Mikroben weit unter dem Ozeanboden sind auf Recycling angewiesen, um zu überleben

Ulrike Prange Pressestelle
MARUM - Zentrum für Marine Umweltwissenschaften an der Universität Bremen

    Team gewinnt Einblicke in die Funktionsweise von Organismen in der tiefen Biosphäre

    Ein internationales Team von Forschenden hat die Überlebensmechanismen von Mikroorganismen in Gesteinen untersucht, die sich Tausende von Metern unter dem Ozeanboden in der unteren ozeanischen Kruste einnisten. Die Studie unter Federführung der Woods Hole Oceanographic Institution (WHOI) wurde jetzt im Fachjournal Nature veröffentlicht. Mit beteiligt ist auch Dr. Florence Schubotz vom MARUM – Zentrum für marine Umweltwissenschaften der Universität Bremen.

    Für den Nachweis haben die Wissenschaftlerinnen und Wissenschaftler Boten-Ribonukleinsäure (Boten-RNA) analysiert.
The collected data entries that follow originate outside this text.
(** The master blocks can be read whatever slices they are stored by. *)
Lemma master_legible slx A ib m : entry_ok s slx A ib -> well_stored s sl ib.2 -> well_stored s sl' ib.2 -> A !! ib.1 = Some m ->
  legible s look m.
Proof.
  intros [[Hh _] Hr] Hb Hb' Hm. assert (ib.1 ∈ own_ids A ib.1) as Hk by left.
  destruct (Hr ib.1 m Hk Hm) as (attrs & i & mn & mx & Hst & Hmm & Hl & _).
  exists attrs, i, mn, mx. split_and!; try done.
  - apply (look_time ib.2); [done|done|]. by rewrite <- (own_minmax s slx A ib.1 ib.2 ib.1 m).
  - destruct Hh as [_ (m' & _ & _ & _ & Hm' & Hp & _)]. rewrite Hm in Hm'. injection Hm' as <-.
    pose proof (st_partition _ _ _ _ Hst) as Hp'. rewrite Hp in Hp'. by injection Hp' as <-.
Qed.

Lemma kept_with_index (st : Store D) A p h : held st A -> view p -> held (mkStore (bman_ st) p h) A.
Proof. intros [] Hp. by split. Qed.

(** Reading the master block of an entry. *)
Lemma read_master slx st A ib : held st A -> entry_ok s slx A ib -> well_stored s sl ib.2 -> well_stored s sl' ib.2 ->
  exists m0 m st', A !! ib.1 = Some m0 /\ legible s look m0 /\ BlockManager.getBlock ib.1 st = Ret (m, st') /\
    same_block m0 m /\ id_ m = ib.1 /\ held st' A /\ nextBlockId_ (bman_ st') = nextBlockId_ (bman_ st) /\
    content m = mapped_content (fun _ => no_data s) ib.2.
Proof.
  intros Hk He Hb Hb'. pose proof He as [[[_ (m0 & mn & mx & tp & Hm & _ & Hc & _)] _] _].
  pose proof (master_legible slx A ib m0 He Hb Hb' Hm) as Hl.
  destruct (kept_getBlock s look view Hdef view_answers st A ib.1 m0 Hk Hm Hl) as (m & st' & E & Hsame & Hk' & Hn & _).
  exists m0, m, st'. pose proof Hsame as (Hid & _ & _ & Hc'). pose proof (kept_blocks _ _ _ _ Hk _ _ Hm) as (Hid0 & _).
  split_and!; try done; congruence.
Qed.

(** The time its partitioning is chosen by. *)
Lemma derived_midpoint F b m mn mx : content m = mapped_content F b -> findMinMaxTimestamps b = Ret (mn, mx) ->
  getPartitioningTimestamp m = Ret (midpoint mn mx).
Proof. intros Hc Hmm. unfold getPartitioningTimestamp. by rewrite (derived_minmax F b m (proj1 (content_derived _ _ _) Hc)), Hmm. Qed.

(** A block of another time is only read. *)
Lemma repartition_block_out slx st A ib start endt mn mx :
  held st A -> entry_ok s slx A ib -> well_stored s sl ib.2 -> well_stored s sl' ib.2 ->
  findMinMaxTimestamps ib.2 = Ret (mn, mx) -> dltb (midpoint mn mx) start || dleb endt (midpoint mn mx) = true ->
  exists st', repartition_block start endt ib.1 st = Ret st' /\ held st' A /\ nextBlockId_ (bman_ st') = nextBlockId_ (bman_ st).
Proof.
  intros Hk He Hb Hb' Hmm Hout.
  destruct (read_master slx st A ib Hk He Hb Hb') as (m0 & m & st' & _ & _ & E & _ & _ & Hk' & Hn & Hc).
  exists st'. split; [|done]. unfold repartition_block. rewrite E. cbn [mbind outcome_bind].
  rewrite (derived_midpoint _ _ _ _ _ Hc Hmm). cbn [mbind outcome_bind]. by rewrite Hout.
Qed.

(** The recombined block. *)
Lemma recombine_entry st A ib m0 m n : held st A -> entry_ok s sl A ib -> well_stored s sl' ib.2 ->
  A !! ib.1 = Some m0 -> same_block m0 m ->
  exists b' n' st', recombineBlock BlockManager.getBlock s m n st = Ret (b', n', st') /\
    held st' A /\ nextBlockId_ (bman_ st') = nextBlockId_ (bman_ st) /\ content b' = content ib.2.
Proof.
  intros Hk He Hb' Hm (_ & _ & Hs & Hc). pose proof He as [[[Hb (m1 & mn & mx & tp & Hm1 & _ & Hmc & _ & Htp & _ & Hlen & Hsubs)] _] _].
  rewrite Hm in Hm1. injection Hm1 as <-. destruct (parts_ok_in s sl Hparts tp Htp) as (Hcov & Hne & _).
  destruct (recombineBlock_ok s Hdef ib.2 (ws_wf _ _ _ Hb) (partitioning_ tp) Hcov BlockManager.getBlock
    (fun st1 : Store D => held st1 A /\ nextBlockId_ (bman_ st1) = nextBlockId_ (bman_ st)) (subBlocks_ m0) Hlen) with (master := m) (next := n) (st := st)
    as (b' & n' & st' & E & [Hk' Hn'] & Hc' & _); [| |congruence| |done|by exists b', n', st'].
  - intros i id attrs st1 Hid Ha [Hk1 Hn1]. destruct (Hsubs i attrs Ha) as (sid & sub & Hsid & Hsub & Hsc).
    rewrite Hid in Hsid. injection Hsid as <-.
    destruct (kept_getBlock s look view Hdef view_answers st1 A id sub Hk1 Hsub) as (sub' & st2 & E & (_ & _ & _ & Hcs) & Hk2 & Hn2 & _).
    { apply (old_legible A ib id); [done..| |done]. unfold own_ids. rewrite Hm. right. by eapply list_elem_of_lookup_2. }
    exists sub', st2. split_and!; [done|done|congruence|congruence].
  - congruence.
  - intros E. rewrite E in Hlen. by destruct (partitioning_ tp).
Qed.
Sie ist dafür verantwortlich, Informationen zur Bildung von Proteinen in Zellen zu transportieren. Diese Analyse wurde mit Messungen von Enzymaktivitäten, Mikroskopie, Kulturen und Biomarker-Analysen gekoppelt. Das Ergebnis dieser kombinierten Untersuchungen zeigt, dass es eine vielfältige Gemeinschaft von Mikroben gibt, die als Konsumenten in der Nahrungskette agieren und so Kohlenstoff und Energie erhalten.

    „Organismen, die weit unter dem Meeresboden leben, leben in einer lebensfeindlichen Umgebung“, sagt Dr. Vivian Mara, WHOI-Biochemikerin und eine der Hauptautorinnen des Artikels. Knappe Ressourcen finden ihren Weg in den Meeresboden durch Meerwasser und unterirdische Flüssigkeiten, die durch Risse im Gestein zirkulieren und anorganische und organische Verbindungen mit sich führen. „Um das spärliche Leben in diesen Steinen nachzuweisen, müssen wir auf modernste Spurenanalytik zurückgreifen“, erklärt Florence Schubotz, organische Geochemikerin am MARUM.
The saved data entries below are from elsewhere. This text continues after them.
Lemma history_updating (g : HistoricalGraph D R) A p : hist_ok s sl g A hist -> nextBlockId_ (bman_ (hg_store_ g)) = n0 ->
  Forall (fun ib => well_stored s sl' ib.2) hist -> replacing l1 olds news l2 s p -> updating (with_index p (hg_store_ g)) A [].
Proof.
  intros Hg Hn Hb' Hp. pose proof (ho_blocks _ _ _ _ _ Hg) as Hb. pose proof (proj1 (rep_kept _ _ _ _) (ho_rep _ _ _ _ _ Hg)) as [[] Hr].
  split.
  - split; try done.
  - apply (ho_owned _ _ _ _ _ Hg).
  - split; [constructor|by intros k []%elem_of_nil].
  - rewrite Forall_forall in Hb, Hb'. apply Forall_forall. intros ib Hin. split; [apply (Hb ib Hin)|by apply Hb'].
  - eapply Forall_impl; [exact Hb|]. intros ib Hib. rewrite decide_False by (intros []%elem_of_nil). split; [done|]. intros k blk _ Hblk. by apply (Hr k).
  - cbn. lia.
Qed.

Lemma updating_history (Hold : tiling sl) (Hnew : tiling sl') st A dn ranges : updating st A dn -> (ranges = olds \/ ranges = news) ->
  (forall ib t, ib ∈ hist -> t ∈ ranges -> selected (startTime_ t) (endTime_ t) ib.2 -> ib.1 ∈ dn) ->
  rep s sl' (with_index (completePartitioningRemovals (pidx_ st)) st) A /\
  Forall (fun ib => holds_block s sl' A ib.1 ib.2 /\ heads_ok ib.2) hist.
Proof.
  intros [Hk [_ Hdom] _ Hst He _] Hranges Hdn. rewrite Forall_forall in Hst. rewrite Forall_forall in He.
  pose proof (tiling_proper _ Hold) as Hpo. pose proof (tiling_proper _ Hnew) as Hpn. rewrite Forall_forall in Hpo. rewrite Forall_forall in Hpn.
  assert (forall ib, ib ∈ hist -> entry_ok s sl' A ib) as He'.
  { intros ib Hin. specialize (He ib Hin). case_decide as Hd; [done|]. destruct (Hst ib Hin) as [Hb Hb'].
    destruct (ws_mid _ _ _ Hb) as (mn & mx & Hmm & Hi & Hlt & Hno). destruct (ws_mid _ _ _ Hb') as (mn' & mx' & Hmm' & _ & _ & Hno').
    rewrite Hmm in Hmm'. injection Hmm' as <- <-. apply (entry_other s sl sl' A ib mn mx Hnew He Hb' Hmm).
    intros t Ht Hit. rewrite !elem_of_app in Ht. destruct Ht as [?|[Hto|?]]; [set_solver| |set_solver]. destruct Hd.
    destruct Hranges as [-> | ->].
    - apply (Hdn ib t Hin Hto). apply (selected_in_slice t ib.2 mn mx); [apply Hpo; set_solver|done..].
    - destruct (middle_time l1 news olds l2 Hnew Hold (midpoint mn mx) t Hi Hlt Hno' Hto Hit) as (t' & Ht' & Hit').
      apply (Hdn ib t' Hin Ht'). apply (selected_in_slice t' ib.2 mn mx); [apply Hpn; set_solver|done..]. }
  split.
  - apply rep_kept. destruct Hk. split; [split; try done; by apply (complete_ok l1 olds news l2 s)|].
    intros k blk Hblk. assert (is_Some (A !! k)) as ([id b] & Hki & Hin)%Hdom%list_elem_of_bind by by exists blk.
    by apply (proj2 (He' (id, b) Hin) k).
  - apply Forall_forall. intros ib Hin. apply (He' ib Hin).
Qed.
End Between.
    Um zu sehen, welche Arten von Mikroben in diesen Extremen leben und was sie tun, um zu überleben, sammelten die Forscherinnen und Forscher während drei Monaten an Bord der Expedition 360 im Rahmen des International Ocean Discovery Program (IODP) Gesteinsproben aus der unteren ozeanischen Kruste. Das Forschungsschiff reiste zu einem Unterwasser-Rücken namens Atlantis Bank, der den südlichen Indischen Ozean durchquert. Dort legt die tektonische Aktivität die untere ozeanische Kruste am Meeresboden frei und „bietet einen bequemen Zugang zu einem sonst weitgehend unzugänglichen Gebiet“, schreiben die Autorinnen und Autoren.
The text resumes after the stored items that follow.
Definition with_total (total : double) (w : QueryWorkload) : QueryWorkload :=
  mkWorkload (base_ w) (qw_attributes_ w) (queries_ w) (summaries_ w) (counts_ w) (nameToAttribute_ w) total.

Section Workload.
Context (pointer_hash : nat -> Z).

Definition addQuery (q : Query) (w : QueryWorkload) : outcome QueryWorkload :=
  let w := with_total (dadd (totalQueries_ w) dunit) w in
  match find_by query_eqb q (summaries_ w) with
  | Some summary =>
      count ← or_undefined (find_by summary_eqb summary (counts_ w));
      let count := dadd count dunit in
      let counts := assign_by summary_eqb summary count (counts_ w) in
      Ret (with_counts (emplace_by summary_eqb summary count counts) w)
  | None =>
      attributes ← foldM (fun attributes name =>
        match nameToAttribute_ w !! name with
        | None => AssertFailed
        | Some a => Ret (attributes ++ [a])
        end) [] (attributeNames_ q);
      let summary := newQuerySummary pointer_hash attributes in
      Ret (mkWorkload (base_ w) (qw_attributes_ w) (queries_ w ++ [summary]) (emplace_by query_eqb q summary (summaries_ w))
             (emplace_by summary_eqb summary dunit (counts_ w)) (nameToAttribute_ w) (totalQueries_ w))
  end.
End Workload.

Definition getFrequency (s : QuerySummary) (w : QueryWorkload) : outcome double :=
  match find_by summary_eqb s (counts_ w) with
  | None => AssertFailed
  | Some count => Ret (ddiv count (totalQueries_ w))
  end.

Definition setFrequency (s : QuerySummary) (f : double) (w : QueryWorkload) : QueryWorkload :=
  with_counts (emplace_by summary_eqb s f (counts_ w)) (with_total dunit w).

(** *** Printing *)

Definition summary_toString (w : QueryWorkload) (s : QuerySummary) : outcome string :=
  match qs_attributes_ s with
  | [] => Ret "[attributes: ]"
  | a :: rest =>
      first ← or_undefined (base_ w !! a);
      str ← foldM (fun str i => attr ← or_undefined (base_ w !! i); Ret (str +:+ "," +:+ pretty (index_ attr)))
        ("[attributes: " +:+ pretty (index_ first)) rest;
      Ret (str +:+ "]")
  end.

(** ** QueryCollector *)

(** [0.0 == fmod(a, n)] *)
Definition fmod_is_zero (a : double) (n : Z) : bool :=
  match to_sf a with
  | S754_zero _ => negb (n =? 0)
  | S754_finite _ m e => negb (n =? 0) && (if 0 <=? e then (Zpos m * 2 ^ e) mod n =? 0 else Zpos m mod (n * 2 ^ (- e)) =? 0)
  | _ => false
  end.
    Das Team durchkämmte die Felsen nach genetischem Material und anderen organischen Molekülen, zählten Zellen und züchteten Proben im Labor, um bei der Suche nach Leben zu helfen. „Wir haben einen völlig neuen Methodencocktail angewandt, um diese kostbaren Proben so intensiv wie möglich zu erforschen“, sagt Dr. Virginia Edgcomb, Mikrobiologin am WHOI, leitende Forscherin des Projekts und Mitautorin der Arbeit. „In Kombination erzählen die Daten eine Geschichte von Überlebenskünstlern, die es schaffen, unter unwirtlichen Bedingungen jede spärlich vorhandene Ressource zu nutzen und einzulagern.“ Florence Schubotz vom MARUM ergänzt: „Die Ergebnisse waren überraschend, da wir damit gerechnet haben, dass in diesen kohlenstoffarmen Gebieten ursprünglichere Stoffwechselwege vorherrschen, die einfache Kohlenstoffverbindungen nutzen.” Das ist zum Beispiel an anderen extremen Standorten wie heißen Quellen der Fall.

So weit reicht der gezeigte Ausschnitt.